(b) \(\bigg(\frac{\sqrt3+1}{\sqrt3-1}\bigg)\)60 m
Let PQ be the lighthouse and R the position of the boat.
Given, PQ = 60 m
Angle of depression of boat from point P = 15°
∴ ∠APR = 15° ⇒ ∠PRQ = 15°
Distance of boat from the lighthouse = RQ
In rt. ΔPRQ, \(\frac{PQ}{RQ}\) = tan 15°
⇒ \(\frac{60}{RQ}\) = tan 15° ⇒ \(\frac{60}{RQ}\) = \(\frac{\sqrt3-1}{\sqrt3+1}\)

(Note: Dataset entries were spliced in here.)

(** * ws-shuffle-sim: the riffle-shuffle simulation of index.js

    A shallow embedding of [index.js].  JavaScript arrays are objects that
    are shared by reference and updated in place, so the program is
    modelled over an explicit store of arrays: a location is an index in
    the store, [Array.prototype.splice], element assignment and the spread
    copy are store operations, and every function of the script is a
    computation in a state monad over the store and the position reached
    in the stream of [Math.random()] results.

    Numbers: a finite Number of the language is a rational [Q], and the
    products with a [Math.random()] result and the quotient returned by
    [calculateAverageDistance] are rounded to the nearest binary64 value,
    ties to even, as the language does ([binary64]).  Array lengths,
    indices and the integer parameters are [Z]: sums and differences of
    integers and of the half-integer [deck.length / 2] are exact in
    binary64 as long as they stay below [2^52], so they are computed
    exactly. *)

From stdpp Require Import base list.
From Stdlib Require Import ZArith QArith Qround Qabs Qpower Lia Lqa.

Local Open Scope Z_scope.

(** ** Numbers *)

(** [Math.floor]. *)
Definition Math_floor (x : Q) : Z := Qfloor x.

(** [ToIntegerOrInfinity] of the language specification, as applied by
    [splice] to its numeric arguments: truncation towards zero.  It is the
    identity on integers, so it is written out only where the argument can
    be fractional. *)
Definition ToIntegerOrInfinity (x : Q) : Z := Z.quot (Qnum x) (Z.pos (Qden x)).

(** *** Numbers of the language: IEEE 754 binary64

    A finite Number is a rational of the form [m * 2^q] with [|m| < 2^53]
    and [-1074 <= q].  The arithmetic operations of the language give the
    exact result rounded to the nearest such value, ties to the one with an
    even [m].  (A result of magnitude [2^1024] or more would be an infinity;
    nothing in the script comes near it, and it is not modelled.) *)

Definition pow2 (q : Z) : Q := (2 ^ q)%Q.

(** The binary exponent of a positive number: the [e] with
    [2^e <= x < 2^(e+1)], see [exponent_spec]. *)
Definition exponent (x : Q) : Z :=
  let e := Z.log2 (Qnum x) - Z.log2 (Z.pos (Qden x)) in
  if Qle_bool (pow2 e) x then e else e - 1.

(** The nearest integer, ties to even. *)
Definition roundTiesToEven (a : Q) : Z :=
  let f := Qfloor a in
  match (a - inject_Z f ?= 1 # 2)%Q with
  | Lt => f
  | Gt => f + 1
  | Eq => if Z.even f then f else f + 1
  end.
(** The grid raises [ValueError] for an empty host list (and some
    function), [ZeroDivisionError] otherwise, and nothing else. *)
Lemma adjusted_scores_Raise (weighted_fns : list (num * cost_fn)) (e : exn) :
  adjusted_scores weighted_fns host_list options = Raise e ->
  (e = ValueError /\ host_list = [] /\ weighted_fns <> []) \/
  (e = ZeroDivisionError /\ host_list <> []).
Proof.
  unfold adjusted_scores. rewrite build_scores_rows. fold row.
  assert (Hempty : forall wf, row wf = [] -> host_list = []).
  { intros wf. unfold row, row_of. destruct host_list; [reflexivity|discriminate]. }
  destruct (mapM py_min (map row weighted_fns)) as [mins|e1] eqn:Hmins; simpl.
  - destruct (mapM py_max (map row weighted_fns)) as [maxes|e2] eqn:Hmaxes; simpl.
    + intros H. right. apply mapM_Raise in H as (t & Hin & Ht).
      apply mapM_Ok in Hmins, Hmaxes.
      pose proof (zip4_rows _ _ _ Hmins Hmaxes) as Hz.
      apply list_elem_of_In in Hin.
      apply list_elem_of_lookup in Hin as (i & Hi).
      destruct (Forall2_lookup_r _ _ _ _ _ Hz Hi) as (wf & _ & mn & mx & -> & Hmn & _).
      destruct wf as [w fn].
      split; [eapply adjust_row_Raise, Ht|].
      intros ->. discriminate Hmn.
    + intros H. injection H as <-. left.
      apply mapM_Raise in Hmaxes as (r & Hin & Hr).
      apply py_max_Raise in Hr as (-> & ->).
      apply in_map_iff in Hin as (wf & Hwf & Hin).
      split; [reflexivity|]. split; [eapply Hempty, Hwf|].
      intros ->. destruct Hin.
  - intros H. injection H as <-. left.
    apply mapM_Raise in Hmins as (r & Hin & Hr).
    apply py_min_Raise in Hr as (-> & ->).
    apply in_map_iff in Hin as (wf & Hwf & Hin).
    split; [reflexivity|]. split; [eapply Hempty, Hwf|].
    intros ->. destruct Hin.
Qed.
End Grid.

(** ** The aggregate scores and the winner *)

Lemma normalize_fn_length (host_list : list (string * HostInfo)) (options : Options)
    (wf : num * cost_fn) (adj : list num) :
  normalize_fn host_list options wf = Ok adj -> length adj = length host_list.
Proof.
  unfold normalize_fn. intros H.
  apply bind_Ok in H as (mn & _ & H). apply bind_Ok in H as (mx & _ & H).
  apply adjust_row_length in H. rewrite H. apply row_of_length.
Qed.

Lemma normalized_lengths (host_list : list (string * HostInfo)) (options : Options)
    (weighted_fns : list (num * cost_fn)) (adjs : list (list num)) :
  Forall2 (fun wf adj => normalize_fn host_list options wf = Ok adj) weighted_fns adjs ->
  Forall (fun adj => length adj = length (repeat (Fin 0) (length host_list))) adjs.
Proof.
  intros H. induction H as [|wf adj fns adjs' Hwf _ IH]; constructor; [|assumption].
  rewrite repeat_length. eapply normalize_fn_length, Hwf.
Qed.

Lemma aggregate_Ok (weighted_fns : list (num * cost_fn))
    (host_list : list (string * HostInfo)) (options : Options) (fs : list num) :
  aggregate weighted_fns host_list options = Ok fs <->
  exists adjs,
    Forall2 (fun wf adj => normalize_fn host_list options wf = Ok adj) weighted_fns adjs /\
    fs = fold_left (zip_with num_add) adjs (repeat (Fin 0) (length host_list)).
Proof.
  unfold aggregate. split.
  - intros H. apply bind_Ok in H as (adjs & Hadjs & H).
    apply adjusted_scores_Ok in Hadjs. exists adjs. split; [assumption|].
    rewrite sum_columns_fold in H by (eapply normalized_lengths, Hadjs).
    congruence.
  - intros (adjs & Hadjs & ->).
    pose proof (normalized_lengths _ _ _ _ Hadjs) as Hlen.
    apply adjusted_scores_Ok in Hadjs. rewrite Hadjs. simpl.
    apply sum_columns_fold. assumption.
Qed.

Lemma aggregate_length (weighted_fns : list (num * cost_fn))
    (host_list : list (string * HostInfo)) (options : Options) (fs : list num) :
  aggregate weighted_fns host_list options = Ok fs -> length fs = length host_list.
Proof.
  intros H. apply aggregate_Ok in H as (adjs & Hadjs & ->).
  rewrite fold_zip_length by (eapply normalized_lengths, Hadjs).
  apply repeat_length.
Qed.

Lemma aggregate_Raise (weighted_fns : list (num * cost_fn))
    (host_list : list (string * HostInfo)) (options : Options) (e : exn) :
  aggregate weighted_fns host_list options = Raise e ->
  (e = ValueError /\ host_list = [] /\ weighted_fns <> []) \/
  (e = ZeroDivisionError /\ host_list <> []).
Proof.
  unfold aggregate.
  destruct (adjusted_scores weighted_fns host_list options) as [adjs|e'] eqn:Hadjs;
    simpl.
  - apply adjusted_scores_Ok in Hadjs.
    rewrite sum_columns_fold by (eapply normalized_lengths, Hadjs). discriminate.
  - intros H. injection H as <-. eapply adjusted_scores_Raise, Hadjs.
Qed.

Lemma weighted_sum_select (weighted_fns : list (num * cost_fn))
    (host_list : list (string * HostInfo)) (options : Options) :
  weighted_sum weighted_fns host_list options =
  do fs <- aggregate weighted_fns host_list options; select (zip fs host_list).
Proof.
  unfold weighted_sum.
  destruct (aggregate weighted_fns host_list options) as [fs|e] eqn:Hagg; simpl;
    [|reflexivity].
  rewrite superimpose_zip by (eapply aggregate_length, Hagg). simpl.
  destruct (zip fs host_list) as [|x l]; [reflexivity|].
  destruct (sorted_head scored_ltb x l) as (t & ->). reflexivity.
Qed.

Lemma weighted_sum_Raise (weighted_fns : list (num * cost_fn))
    (host_list : list (string * HostInfo)) (options : Options) (e : exn) :
  weighted_sum weighted_fns host_list options = Raise e ->
  (e = ValueError /\ host_list = [] /\ weighted_fns <> []) \/
  (e = IndexError /\ host_list = [] /\ weighted_fns = []) \/
  (e = ZeroDivisionError /\ host_list <> []).
Proof.
  rewrite weighted_sum_select.
  destruct (aggregate weighted_fns host_list options) as [fs|e'] eqn:Hagg; simpl.
  - pose proof (aggregate_length _ _ _ _ Hagg) as Hlen.
    destruct fs as [|s fs], host_list as [|h hosts]; try discriminate Hlen; simpl.
    + intros H. injection H as <-. right. left.
      split; [reflexivity|]. split; [reflexivity|].
      destruct weighted_fns as [|wf fns]; [reflexivity|].
      discriminate Hagg.
    + destruct (first_min scored_ltb (s, h) (zip fs hosts)) as [w [n i]]. discriminate.
  - intros H. injection H as <-.
    destruct (aggregate_Raise _ _ _ _ Hagg) as [H|H]; [left|right; right]; assumption.
Qed.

\(\bigg[\)tan 15° = tan (45° - 30°) = \(\frac{\text{tan}\,45°-\text{tan}\,30°}{1+\text{tan}\,45°.\text{tan}\,30°}\) = \(\frac{1-\frac{1}{\sqrt3}}{1+1.\frac{1}{\sqrt3}}\) = \(\frac{\sqrt3-1}{\sqrt3+1}\)\(\bigg]\)
⇒ RQ = \(\bigg(\frac{\sqrt3+1}{\sqrt3-1}\bigg)\). 60 meters.